◆ Work required ◆
Give back exactly the lines of the data below, starting with the line that has "Definition slice (s" and going on through the line that has "(s : string).".

◆ Recorded information ◆
(** * project-ralphie: the agent control loop, its tool registry and sandbox

    A shallow embedding of the JavaScript sources.  The repository holds
    several variants of one program; these are embedded, each in a module of
    its own:

    - [ToolAgent]: the tool registry [handleNativeTool] of the tool-calling
      agent, the variant whose [write_file] takes an [append] flag;
    - [Registry2]: the tool registry of the variant before it, whose
      [write_file] is described as writing or appending;
    - [CodeAgent]: the code-emission agent with its router, its summarizer,
      [executeSegment] (time-stamped temporary file, 60 s timeout), its own
      [handleNativeTool] and the control loop of [main];
    - [Index]: the first prototype, [index.js].

    Strings are sequences of 8-bit code units, and the JavaScript string
    methods the program calls are defined in [Js].  What lies outside the
    program (files, child processes, the clock, the model backend, the tool
    providers) is reached through the interface [Host]; [Sim] is a world in
    which all of it is data. *)

From Stdlib Require Import ZArith Ascii String List Bool Lia.
From Stdlib Require Import DecimalString DecimalPos DecimalZ.
From stdpp Require Import gmap strings.

(** ** JavaScript strings and values *)

Module Js.

(** [s.startsWith(sub)] *)
Fixpoint startsWith (s sub : string) {struct sub} : bool :=
  match sub with
  | EmptyString => true
  | String a sub' =>
      match s with
      | EmptyString => false
      | String b s' => if Ascii.eqb a b then startsWith s' sub' else false
      end
  end.

(** [s.includes(sub)] *)
Fixpoint includes (s sub : string) : bool :=
  startsWith s sub ||
  match s with
  | EmptyString => false
  | String _ s' => includes s' sub
  end.

(** [s.indexOf(sub)], with [None] for [-1]. *)
Fixpoint indexOf (s sub : string) : option nat :=
  if startsWith s sub then Some 0
  else match s with
       | EmptyString => None
       | String _ s' => option_map S (indexOf s' sub)
       end.

(** [s.slice(0, n)] and [s.slice(n)] for [n >= 0]. *)
Fixpoint take (n : nat) (s : string) : string :=
  match n, s with
  | S n', String c s' => String c (take n' s')
  | _, _ => EmptyString
  end.

Fixpoint drop (n : nat) (s : string) : string :=
  match n, s with
  | S n', String _ s' => drop n' s'
  | _, _ => s
  end.

(** The number of positions of [s] at which [sub] occurs (overlapping
    occurrences are all counted). *)
Fixpoint occurrences (s sub : string) : nat :=
  (if startsWith s sub then 1 else 0) +
  match s with
  | EmptyString => 0
  | String _ s' => occurrences s' sub
  end.

(** [s.split("")]: one string per code unit. *)
Fixpoint chars (s : string) : list string :=
  match s with
  | EmptyString => []
  | String c s' => String c EmptyString :: chars s'
  end.

(** [s.split(sep)] for a non-empty [sep]: cut at the first occurrence and go
    on behind it.  Every cut removes at least one code unit, so [length s]
    rounds are enough. *)
Fixpoint split_from (fuel : nat) (s sep : string) : list string :=
  match fuel with
  | O => [s]
  | S fuel' =>
      match indexOf s sep with
      | None => [s]
      | Some i =>
          take i s :: split_from fuel' (drop (i + String.length sep) s) sep
      end
  end.

Definition split (s sep : string) : list string :=
  if String.eqb sep "" then chars s else split_from (String.length s) s sep.

(** [pieces.join(sep)] *)
Definition join (pieces : list string) (sep : string) : string :=
  String.concat sep pieces.

(** White space and line terminators below U+0100. *)
Definition is_white (c : ascii) : bool :=
  let n := nat_of_ascii c in
  (Nat.leb 9 n && Nat.leb n 13) || Nat.eqb n 32 || Nat.eqb n 160.

Fixpoint trimStart (s : string) : string :=
  match s with
  | EmptyString => EmptyString
  | String c s' => if is_white c then trimStart s' else s
  end.

Fixpoint trimEnd (s : string) : string :=
  match s with
  | EmptyString => EmptyString
  | String c s' =>
      match trimEnd s' with
      | EmptyString => if is_white c then EmptyString else String c EmptyString
      | t => String c t
      end
  end.

(** [s.trim()] *)
Definition trim (s : string) : string := trimEnd (trimStart s).

Definition lower (c : ascii) : ascii :=
  let n := nat_of_ascii c in
  if (Nat.leb 65 n && Nat.leb n 90) ||
     (Nat.leb 192 n && Nat.leb n 222 && negb (Nat.eqb n 215))
  then ascii_of_nat (n + 32) else c.

(** [s.toLowerCase()] *)
Fixpoint toLowerCase (s : string) : string :=
  match s with
  | EmptyString => EmptyString
  | String c s' => String (lower c) (toLowerCase s')
  end.

(** [s.slice(start)]: a negative [start] counts from the end, and [-0] is
    [0]. *)
Definition slice (s : string) (start : Z) : string :=
  let len := Z.of_nat (String.length s) in
  let from := if (start <? 0)%Z then Z.max (len + start) 0 else Z.min start len in
  drop (Z.to_nat from) s.

(** [s.repeat(n)] *)
Fixpoint repeat (s : string) (n : nat) : string :=
  match n with
  | O => EmptyString
  | S n' => s +:+ repeat s n'
  end.

(** Values that reach the program as tool-call arguments: the scalars of
    JSON and [undefined] for a missing property.  [JNumber n] is the
    integer-valued number [n]. *)
Inductive JsValue : Type :=
| JUndefined
| JNull
| JBool (b : bool)
| JNumber (n : Z)
| JString (s : string).

Definition truthy (v : JsValue) : bool :=
  match v with
  | JUndefined | JNull => false
  | JBool b => b
  | JNumber n => negb (n =? 0)%Z
  | JString s => negb (String.eqb s "")
  end.

Definition decimal (n : Z) : string := NilZero.string_of_int (Z.to_int n).

(** [String(v)], the coercion of template literals and of the string
    methods' arguments. *)
Definition ToString (v : JsValue) : string :=
  match v with
  | JUndefined => "undefined"
  | JNull => "null"
  | JBool true => "true"
  | JBool false => "false"
  | JNumber n => decimal n
  | JString s => s
  end.

(** [a || b] *)
Definition or (a b : JsValue) : JsValue := if truthy a then a else b.

(** [s.split(sep)] with an argument of any type: [undefined] does not
    split. *)
Definition split_value (s : string) (sep : JsValue) : list string :=
  match sep with
  | JUndefined => [s]
  | _ => split s (ToString sep)
  end.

◆ Expected answer ◆
Definition slice (s : string) (start : Z) : string :=
  let len := Z.of_nat (String.length s) in
  let from := if (start <? 0)%Z then Z.max (len + start) 0 else Z.min start len in
  drop (Z.to_nat from) s.

(** [s.repeat(n)] *)
Fixpoint repeat (s : string) (n : nat) : string :=
  match n with
  | O => EmptyString
  | S n' => s +:+ repeat s n'
  end.

(** Values that reach the program as tool-call arguments: the scalars of
    JSON and [undefined] for a missing property.  [JNumber n] is the
    integer-valued number [n]. *)
Inductive JsValue : Type :=
| JUndefined
| JNull
| JBool (b : bool)
| JNumber (n : Z)
| JString (s : string).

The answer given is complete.